Metal-ligand interactions in perturbed blue copper sites: a paramagnetic H-1 NMR study of Co(II)-pseudoazurin

Pseudoazurin is an electron transfer copper protein, a member of the cupredoxin family. The protein is frequently found in denitrifying bacteria, where it is the electron donor of nitrite reductase. The copper at the active site is coordinated to His40, Cys78, His81 and Met86 in a distorted tetragonal geometry. We have recorded and assigned the H-1 NMR spectra of Co(II)-substituted pseudoazurin from Achromobacter cycloclastes. The H-1 NMR spectrum of Co(II)-pseudoazurin closely resembles that of Co(II)-rusticyanin, reflecting an altered conformation for the Met-Co(II)-Cys moiety in both proteins, compared to Co(II)-azurin, amicyanin and stellacyanin.
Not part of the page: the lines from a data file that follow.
(* ===== verification/ObjectStore.v ===== *)
(** * Object keys and the in-memory object store

    Models src/gateway/store/store.go (the store interface and its key
    formats), src/gateway/store/memory.go (the map-backed store) and the key
    function of src/gateway/service/chunk_payload.go. *)

From Stdlib Require Import ZArith Lia Ascii String Sorting.Sorted.
From stdpp Require Import base list gmap strings sorting.
From S2P Require Import Prelude GoStrings VolumeId GatewayTypes.
Open Scope string_scope.
Open Scope Z_scope.

Module Store.
Import Gateway.

(** ** store.go *)

Definition BlockSize : Z := 4096.

Record Volume := mkVolume { ID : Z; Prefix : string; SizeBytes : Z }.

(** The digit loop of [lowerHex8]: low digit first, filling from the right. *)
Fixpoint lower_hex_loop (n : nat) (v : Z) (acc : chars) : chars :=
  match n with
  | O => acc
  | S n => lower_hex_loop n (Z.shiftr v 4) (hex_digit (Z.land v 0xF) :: acc)
  end.
Definition lowerHex8 (v : Z) : string := string_of_list_ascii (lower_hex_loop 8 v []).

Definition formatUint (v : Z) : string :=
  if v =? 0 then "0" else string_of_list_ascii (dec_loop 20 v []).

Definition BuildBlockKey (prefix : string) (blockNo : Z) : string :=
  prefix ++ ";" ++ lowerHex8 blockNo.

Definition BuildChunkKey (prefix : string) (chunkID : Z) : string :=
  prefix ++ ":chk:" ++ formatUint chunkID.

(** [store.ObjectStore]: the operations the gateway needs of a store that lives
    in the world [S].  A returned [None] is [found == false]. *)
Class ObjectStore (S : Type) := {
  store_get : string -> act S svc_error (option bytes);
  store_put : string -> bytes -> act S svc_error unit;
  store_delete : string -> act S svc_error unit }.

(** ** memory.go *)

Record MemoryStore := mkMemoryStore { data : gmap string bytes }.

Definition NewMemoryStore : MemoryStore := mkMemoryStore ∅.

Definition Get (key : string) : act MemoryStore svc_error (option bytes) :=
  fun m => (m, Ok (data m !! key)).
Definition Set_ (key : string) (value : bytes) : act MemoryStore svc_error unit :=
  fun m => (mkMemoryStore (<[key := value]> (data m)), Ok tt).
Definition Put (key : string) (value : bytes) : act MemoryStore svc_error unit := Set_ key value.
Definition Delete (key : string) : act MemoryStore svc_error unit :=
  fun m => (mkMemoryStore (delete key (data m)), Ok tt).

#[export] Instance memory_store : ObjectStore MemoryStore :=
  { store_get := Get; store_put := Put; store_delete := Delete }.

Definition string_lt (a b : string) : bool := String.ltb a b.
(** [sort.Strings] of the keys that have the prefix. *)
Definition matching_keys (prefix : string) (m : MemoryStore) : list string :=
  merge_sort String.le (filter (fun k => String.prefix prefix k = true) (map_to_list (data m)).*1).

(** The index of the first key above the cursor; [0] on an empty list, the
    length when no key is above it. *)
Fixpoint cursor_index (cursor : string) (keys : list string) : nat :=
  match keys with
  | [] => 0
  | k :: keys => if string_lt cursor k then 0 else S (cursor_index cursor keys)
  end.

Definition List (prefix cursor : string) (limit : Z) (m : MemoryStore) : list string * string :=
  let keys := matching_keys prefix m in
  let start := if String.eqb cursor "" then O else cursor_index cursor keys in
  if (limit <=? 0) || (zlen keys <=? Z.of_nat start + limit) then (drop start keys, "") else
  (take (Z.to_nat limit) (drop start keys),
   default "" (keys !! Nat.pred (start + Z.to_nat limit))).

(** ** chunk_payload.go: the key of a physical chunk *)

Definition buildPhysicalChunkKey (prefix : string) (ref : PhysicalChunkRef) : string :=
  if String.eqb (rStoreID ref) "" && (rShardID ref =? 0)
  then BuildChunkKey prefix (rChunkID ref)
  else prefix ++ ":store:" ++ rStoreID ref ++ ":shard:" ++ FormatUint (rShardID ref) ++
       ":chk:" ++ FormatUint (rChunkID ref).

End Store.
The electron spin density onto the Sgamma(Cys) is larger in Co(II)-pseudoazurin compared to Co(II)-rusticyanin. Instead, the Co(II)-Met interaction is similar in both derivatives. Hence, the different metal-ligand interactions might be independently modulated by the protein structure. The present work also shows that the electron spin density onto the CO(II)-S-cys bond is sensibly smaller than the Cu(II)-S-cys. Notwithstanding, NMR data on Co(II)-substituted blue copper proteins can be safely extrapolated to native Cu(II) proteins.